Sunday, November 20, 2011

Britain Weighs in on the Euro

Prime Minister Margaret Thatcher predicted that the Euro was doomed to failure.

Perhaps the Iron Lady was right.

The Common Market instituted a common currency in order to facilitate trade throughout the Eurozone, yet the economic innovation has given rise to a superstate which does not behave itself, which has failed to maintain fiscal discipline among its member states.

Greece's debt surpasses its dwindling gross national product by so large a margin, one wonders if the Greeks will ever get back on their feet.

Italy, with an economy six times the size of its Aegean neighbor, has to discharge a debt %120 percent large than its revenue intake.
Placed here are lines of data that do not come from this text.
(** [while entries.len() > max_keys]: each turn removes an entry, so the number of
    entries is fuel enough. *)
Fixpoint sw_enforce_max_keys (fuel : nat) (max_keys : nat) (entries : gmap string SlidingWindowEntry) :
    Eff W (gmap string SlidingWindowEntry) :=
  match fuel with
  | O => eret entries
  | S fuel =>
      if (max_keys <? size entries)%nat then
        let* now := instant_now in
        match oldest_key (fun e => default now (head (requests e))) entries with
        | Some k => sw_enforce_max_keys fuel max_keys (delete k entries)
        | None => eret entries
        end
      else eret entries
  end.

(** The eviction before a key is inserted. *)
Definition sw_make_room (key : string) (l : SlidingWindowRateLimiter) :
    Eff W (gmap string SlidingWindowEntry) :=
  if ((sw_max_keys l <=? size (sw_entries l))%nat && negb (is_some (sw_entries l !! key)))
  then sw_enforce_max_keys (size (sw_entries l)) (sw_max_keys l) (sw_entries l)
  else eret (sw_entries l).

(** The decision on the entry of [key] in [entries]. *)
Definition sw_admit (key : string) (entries : gmap string SlidingWindowEntry)
    (l : SlidingWindowRateLimiter) : Eff W (RateLimitResult * SlidingWindowRateLimiter) :=
  let* entry := cleanup_old_requests (sw_window_size l) (default (mkSliding []) (entries !! key)) in
  if (Z.of_nat (length (requests entry)) <? sw_max_requests l)%Z then
    let* t := instant_now in
    let entry := mkSliding (requests entry ++ [t]) in
    let remaining := (sw_max_requests l - Z.of_nat (length (requests entry)))%Z in
    let* ts := system_millis in
    let reset_at := wrap_i64 (ts + as_millis (sw_window_size l)) in
    eret (allow remaining reset_at,
          mkSlidingLimiter (sw_max_requests l) (sw_window_size l) (<[key := entry]> entries)
            (sw_max_keys l) (wrap64 (allowed_count l + 1)) (rejected_count l))
  else
    let* oldest :=
      match head (requests entry) with
      | Some t =>
          let* now := instant_now in
          let elapsed := as_millis (duration_since now t) in
          let window_ms := as_millis (sw_window_size l) in
          let* ts := system_millis in
          eret (Some (wrap_i64 (ts + wrap_i64 (window_ms - elapsed))))
      | None => eret None
      end in
    let* ts := system_millis in
    eret (reject 0 (default ts oldest),
          mkSlidingLimiter (sw_max_requests l) (sw_window_size l) (<[key := entry]> entries)
            (sw_max_keys l) (allowed_count l) (wrap64 (rejected_count l + 1))).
The European leaders scrambling to make ends meet with less and less have offered pleas for time from demanding creditors, begged for more handouts from the Central Bank, have been cajoled into taking sympathy loans from the IMF, and now it appears that the voters of these desperate nations are willing to force another round of elections to foist another set of hapless politicians into power.

None of these leaders possesses the iron determination and leadership needed to steer these teetering, leaking ships of state. Now, the Europeans are begging for a bailout from Great Britain, a nation still hacking away its bloated bureaucracies while harnessing whatever sources of remaining revenue to defray their long-standing debt burdens.

The welfare state has failed, from the Continent to the Royal United Kingdom, and now the grand experiment of financial liberalism has given way to the multistate-sponsored socialism which has run out of other people's money to spend.

I am certain that Merrie Olde Englande is breathing a sigh of relief that they stayed out of the Euromess. At this point, calls for the United Kingdom's full withdrawal from the Common Market are more than in order.